Some jobs require a person to work on the Sabbath. Does the law require you to work on your Sabbath, or does your employer have to accommodate your religious beliefs and let you go to church (or mosque or synagogue or temple)? As attorneys love to say, that depends. Two recent cases in late 2012 give some idea of how employers’ and employees’ rights are balanced in the context of time off for worship. Both cases are based on Title VII, which prohibits employers from discriminating based on religion (and includes all aspects of religious observance and practice)—unless the employer can demonstrate that it cannot reasonably accommodate the religious observance without undue hardship.
The first is Porter v. City of Chicago, No. 11-2006 (7th Cir. Nov. 8, 2012). Porter worked in the Field Services Section of the Chicago Police Department. Originally, the FSS worked with Porter so she could have Sundays off for church. After an absence of nine months for pregnancy and medical leave, Porter was not assigned to the Sundays-0ff group, because of balance in the work force. She asked to be changed to Sundays-off, and was told that would happen when there was an opening in that group. She was also offered the option of working a late Sunday shift so she could go to church first. Porter started missing Sundays and was counseled for poor performance. Eventually, she quit, and sometime later she filed suit claiming discrimination based on religion.
At this stage, the court assumed that Porter had shown religious discrimination. The court decided that FSS had offered a reasonable accommodation. First, she could work a later shift on Sundays, and second, she could later be moved to the Sundays-off group when there was an opening. The Seventh Circuit agreed with the trial court that judgment should be granted for the employer.
The second case is Equal Employment Opportunity Commission v. Thompson Contracting, No. 11-1897 (4th Cir. Dec. 14, 2012). The EEOC filed this suit on behalf of Banayah Yisrael, on the grounds that Thompson did not accommodate his need for Saturday Sabbath observance. Thompson frequently had to run its dump trucks on Saturday to meet deadlines and make up for days lost due to bad weather. Thompson had 8 drivers with a commercial driver’s license and sometimes needed to rent additional independent contractor dump trucks as well.
Yisrael missed several Saturdays when he was scheduled to work. All the other dump truck drivers worked on those days, and on two of the days, independent contractor dump trucks were hired as well. After the third time, Yisrael was fired. Again, the district court considered the reasonable accommodation issue. Yisrael had signaled he would not be happy in another position that was not as critical for weekend work. The court concluded that it would be a hardship for his employer to accommodate Yisrael. Operating a Thompson dump truck cost about $100 a day, but an independent contractor dump truck cost $50-100 per hour. And if the dump truck did not run, Thompson lost revenue. Having substitute drivers would mean training more people. To accommodate Yisrael would mean either spending more money on an independent contractor or having Yisrael’s fellow drivers work harder to make up for his absence. The district court concluded that was an undue hardship, and the Fourth Circuit agreed.
While the facts of each case are different, which creates employment for employment law attorneys, the general principle is that the employer should try to accommodate the employee.
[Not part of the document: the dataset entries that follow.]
(** * Harmonisation: Monte Carlo evaluation of ODR fit coefficients

    A shallow embedding of
      - [src/main/ODR_MC/branches/v11/MCerrst.py]   (the Monte Carlo driver script),
      - [src/main/ODR_MC/branches/v11/plotMCres.py] ([plotSDfit]),
      - [src/main/ODR_MC/branches/v3/readHD.py]     ([rHDpair], [sensors], [sInCoeff],
        [rHData]),
      - [src/main/tools/AVHRR_to_updated_spec.py]   ([return_valid_averages_mask],
        [return_w_matrices], [write_input_file], [append_W_to_input_file], [main]),
    with numpy arrays as lists, Python exceptions as an error result, and the
    effects of the script (random draws, calls into the regression library,
    files written, plots drawn) as a state that is threaded through. *)

From stdpp Require Import base list strings gmap sorting.
From stdpp Require pretty.
From Stdlib Require Import ZArith Floats.

Local Open Scope Z_scope.
Local Open Scope nat_scope.

(** ** Scalars

    The arrays hold double-precision numbers.  The programs only add, multiply,
    divide, take square roots, store integers into float arrays and test for
    NaN, so the embedding is written once over this interface; [float64] below
    is the instance the examples run on. *)

Class Scalar := {
  num : Type;
  add : num → num → num;
  mul : num → num → num;
  div : num → num → num;
  sqrt : num → num;
  zero : num;
  one : num;
  nan : num;
  of_int : Z → num;
  isnan : num → bool;
  isnan_nan : isnan nan = true
}.

(** One- and two-dimensional arrays: the list of the entries, the list of the
    rows. *)
Abbreviation vec := (list num).
Abbreviation mat := (list (list num)).

Definition float_of_Z (z : Z) : float :=
  match z with
  | Z0 => PrimFloat.of_uint63 (Uint63.of_Z 0)
  | Zpos _ => PrimFloat.of_uint63 (Uint63.of_Z z)
  | Zneg _ => PrimFloat.opp (PrimFloat.of_uint63 (Uint63.of_Z (Z.opp z)))
  end.

#[export] Instance float64 : Scalar := {|
  num := float;
  add := PrimFloat.add;
  mul := PrimFloat.mul;
  div := PrimFloat.div;
  sqrt := PrimFloat.sqrt;
  zero := PrimFloat.zero;
  one := PrimFloat.one;
  nan := PrimFloat.nan;
  of_int := float_of_Z;
  isnan := PrimFloat.is_nan;
  isnan_nan := eq_refl
|}.

(** ** Exceptions and results *)

Inductive exn :=
| IndexError
| KeyError
| ValueError
| NameError (name : string)
| UnboundLocalError (name : string).

(** [UnboundLocalError] is a subclass of [NameError]. *)
Definition is_NameError (e : exn) : bool :=
  match e with
  | NameError _ | UnboundLocalError _ => true
  | _ => false
  end.

Inductive result (A : Type) :=
| Ok (a : A)
| Raise (e : exn).
Arguments Ok {A} a.
Arguments Raise {A} e.

#[export] Instance result_ret : MRet result := λ A a, Ok a.
#[export] Instance result_bind : MBind result := λ A B f r,
  match r with
  | Ok a => f a
  | Raise e => Raise e
  end.
#[export] Instance result_fmap : FMap result := λ A B f r,
  match r with
  | Ok a => Ok (f a)
  | Raise e => Raise e
  end.

(** A computation over a world [W]: it ends in a value or in an exception, and
    the world it leaves behind is kept in both cases. *)
Definition M (W A : Type) : Type := W → result A * W.

#[export] Instance M_ret {W} : MRet (M W) := λ A a w, (Ok a, w).
#[export] Instance M_bind {W} : MBind (M W) := λ A B f m w,
  match m w with
  | (Ok a, w') => f a w'
  | (Raise e, w') => (Raise e, w')
  end.

Definition lift {W A} (r : result A) : M W A := λ w, (r, w).
Definition raise {W A} (e : exn) : M W A := λ w, (Raise e, w).

(** [for x in xs: acc = body(x, acc)] *)
Fixpoint for_each {W A B} (xs : list A) (body : A → B → M W B) (acc : B) : M W B :=
  match xs with
  | [] => mret acc
  | x :: xs' => acc' ← body x acc; for_each xs' body acc'
  end.

(** ** numpy arrays

    A one-dimensional array is the list of its entries, a two-dimensional one
    the list of its rows. *)

Module np.
Section Arrays.
Context {Num : Scalar}.


(** [a[i]]: IndexError out of range. *)
Definition getitem {A} (a : list A) (i : nat) : result A :=
  match a !! i with
  | Some x => Ok x
  | None => Raise IndexError
  end.

(** [a[i] = x] *)
Definition setitem {A} (a : list A) (i : nat) (x : A) : result (list A) :=
  if decide (i < length a) then Ok (<[i:=x]> a) else Raise IndexError.

(** [a[i, j]] *)
Definition getitem2 {A} (a : list (list A)) (i j : nat) : result A :=
  r ← getitem a i; getitem r j.

(** The entry in row [i] and column [j], when there is one. *)
Definition cell (a : mat) (i j : nat) : option num :=
  r ← a !! i; r !! j.

(** [a[:, j]] *)
Definition column (a : mat) (j : nat) : result vec :=
  mapM (λ r, getitem r j) a.

(** [a[:, lo:hi]]: a slice never raises, it is cut to the columns there are. *)
Definition columns (a : mat) (lo hi : nat) : mat :=
  (λ r, take (hi - lo) (drop lo r)) <$> a.

(** [a[idx, :]] for an index array [idx]. *)
Definition take_rows (a : mat) (idx : list nat) : result mat :=
  mapM (getitem a) idx.

(** [a[idx]] for a one-dimensional [a] and an index list. *)
Definition take_items {A} (a : list A) (idx : list nat) : result (list A) :=
  mapM (getitem a) idx.

(** [a[:, j] = x] for a scalar [x]. *)
Definition set_column (a : mat) (j : nat) (x : num) : result mat :=
  mapM (λ r, setitem r j x) a.

(** [a.T] of a two-dimensional array: row [j] of the result is column [j]. *)
Definition transpose (a : mat) : mat :=
  match a with
  | [] => []
  | r0 :: _ => (λ j, (λ r, default zero (r !! j)) <$> a) <$> seq 0 (length r0)
  end.

(** Elementwise application with numpy's broadcasting along one axis: equal
    lengths pair up, a length-1 operand is stretched, anything else is a
    ValueError. *)
Definition broadcast {A} (f : A → A → result A) (a b : list A) : result (list A) :=
  if decide (length a = length b) then mapM (λ p, f p.1 p.2) (zip a b)
  else match a, b with
       | [x], _ => mapM (f x) b
       | _, [y] => mapM (λ x, f x y) a
       | _, _ => Raise ValueError
       end.

Definition lift2 (f : num → num → num) (x y : num) : result num := Ok (f x y).

(** [a + b], [a / b] on one- and two-dimensional arrays. *)
Definition add1 : vec → vec → result vec := broadcast (lift2 add).
Definition add2 : mat → mat → result mat := broadcast add1.
Definition div1 : vec → vec → result vec := broadcast (lift2 div).
Definition div2 : mat → mat → result mat := broadcast div1.

(** [ones(n, dtype=...)] *)
Definition ones {A} (n : nat) (x : A) : list A := replicate n x.

(** [where(mask)[0]]: the indices at which [mask] holds. *)
Definition where_ (mask : list bool) : list nat :=
  (λ p, p.1) <$> filter (λ p, p.2 = true) (zip (seq 0 (length mask)) mask).

(** [isnan(a)] elementwise. *)
Definition isnan_ (a : vec) : list bool := isnan <$> a.

End Arrays.
End np.

(** ** AVHRR_to_updated_spec.py *)

Module AVHRR.
Section Mask.
Context {Num : Scalar}.
Import np.

(** [where(isnan(row))[0].size != 0] *)
Definition has_nan (row : vec) : bool :=
  negb (length (where_ (isnan_ row)) =? 0).

(** Python 2's [zip] of four sequences stops at the shortest. *)
Definition zip4 {A} (a b c d : list A) : list (A * A * A * A) :=
  zip (zip (zip a b) c) d.

(** [enumerate] *)
Definition enumerate {A} (l : list A) : list (nat * A) := zip (seq 0 (length l)) l.

(** The condition and the body of the loop over the matchups. *)
Definition any_nan (rows : vec * vec * vec * vec) : bool :=
  let '(row11, row12, row21, row22) := rows in
  has_nan row11 || has_nan row12 || has_nan row21 || has_nan row22.

Definition mark (acc : result (list bool)) (it : nat * (vec * vec * vec * vec))
  : result (list bool) :=
  valid_averages ← acc;
  if any_nan it.2 then setitem valid_averages it.1 false else Ok valid_averages.

Definition return_valid_averages_mask (u11 u12 u21 u22 : mat) (label : num)
  : result (list bool) :=
  let valid_averages := ones (length u11) true in
  if isnan label then
    foldl mark (Ok valid_averages) (enumerate (zip4 u11 u12 u21 u22))
  else Ok valid_averages.

(** The call with the default [label=nan]. *)
Definition return_valid_averages_mask_default (u11 u12 u21 u22 : mat) :=
  return_valid_averages_mask u11 u12 u21 u22 nan.

End Mask.
End AVHRR.

(** ** The objects the driver and the plots pass around *)

Module Har.
Section Objects.
Context {Num : Scalar}.
Import np.

(** The sensor series [upf.avhrr(datadir, filelist)]; only what the sources
    read of it. *)
Record Series := {
  nocoefs : nat;
  novars : nat;
  nosensors : nat;
  sslab : list string;
  preHcoef : gmap string vec;
  measEq : mat → vec → vec
}.

(** The regression library's output object ([scipy.odr.Output]). *)
Record Output := {
  beta : vec;
  cov_beta : mat;
  y : vec;
  xplus : mat;
  delta : mat;
  eps : vec;
  info : Z
}.

(** What [rhd.rHDpair] of branch v11 returns, in the order the driver unpacks it. *)
Record HDpair := {
  rsp : Z;
  Im : list (list Z);
  Hd : mat;
  Hr : mat;
  Hs : mat;
  corIdx : list Z;
  corLen : vec;
  csUr : mat;
  cictUr : mat
}.

(** [har.odrP(Hd, Hr, beta, series[, fixb, fixx, Hs])]: an optional argument
    that the call leaves out is [None]. *)
Record odrP_args := {
  p_Hd : mat;
  p_Hr : mat;
  p_beta : vec;
  p_series : Series;
  p_fixb : option (list Z);
  p_fixx : option (list Z);
  p_Hs : option mat
}.

(** [har.odr4MC(Xdt, Ydt, Hr, b0, series[, fixb, fixx, Hs])] *)
Record odr4MC_args := {
  m_X : mat;
  m_Y : vec;
  m_Hr : mat;
  m_b0 : vec;
  m_series : Series;
  m_fixb : option (list Z);
  m_fixx : option (list Z);
  m_Hs : option mat
}.

(** [mce.genErr(Hr, sLict, sTo, rCSar, rCICTar, slt, corLen, mcnt)] *)
Record genErr_args := {
  g_Hr : mat;
  g_sLict : num;
  g_sTo : num;
  g_rCSar : mat;
  g_rCICTar : mat;
  g_slt : list Z;
  g_corLen : vec;
  g_mcnt : list nat
}.

(** What a run leaves behind for an observer, in the order it happened: the
    calls into the regression and error-structure modules with what they
    returned, the files written and the graphs drawn. *)
Inductive event :=
| EvOdrP (a : odrP_args) (out : Output)
| EvGenErr (a : genErr_args) (errStr : mat)
| EvOdr4MC (a : odr4MC_args) (out : Output)
| EvSavetxt (fname : string) (X : mat) (delimiter : string)
| EvResLfit (a b : vec) (xlab ylab ttl : string).

(** The world of a run: the state of the random generator, the contents of
    memory that [numpy.empty] hands out uninitialised, and the trace so far. *)
Record World (G : Type) := {
  rng : G;
  uninit : nat → nat → num;
  trace : list event
}.

Definition emit {G} (e : event) : M (World G) () := λ w,
  (Ok (), {| rng := rng G w; uninit := uninit G w; trace := trace G w ++ [e] |}).

(** The calls and the files of a trace, each kind in the order it happened. *)
Definition best_fits (tr : list event) : list (odrP_args * Output) :=
  omap (λ e, match e with EvOdrP a o => Some (a, o) | _ => None end) tr.
Definition trial_fits (tr : list event) : list (odr4MC_args * Output) :=
  omap (λ e, match e with EvOdr4MC a o => Some (a, o) | _ => None end) tr.
Definition error_draws (tr : list event) : list (genErr_args * mat) :=
  omap (λ e, match e with EvGenErr a E => Some (a, E) | _ => None end) tr.
Definition saved (tr : list event) : list (string * mat * string) :=
  omap (λ e, match e with EvSavetxt fn X d => Some (fn, X, d) | _ => None end) tr.
Definition graphs (tr : list event) : list (vec * vec * string * string * string) :=
  omap (λ e, match e with EvResLfit a b xl yl t => Some (a, b, xl, yl, t) | _ => None end) tr.

(** What a computation adds to the trace of the world it starts in. *)
Definition log {G A} (m : M (World G) A) (w : World G) : list event :=
  drop (length (trace G w)) (trace G (m w).2).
But if doing so causes financial loss to the company or hardship on other employees, it may not have to. The employee may have to accept a less than ideal situation. In Yisrael’s place, he probably could have worked another general equipment job and given up the dump truck. In Porter’s case, she probably could have worked a later shift on Sundays.
As a practical tip, try to be the kind of employee who wins favor. Yisrael had been fired once before for marijuana use, not a good thing for a heavy equipment driver. Porter had just taken 9 months off work. These facts don’t affect the legal analysis, but may affect whether the company wants to try harder than the law requires to accommodate you.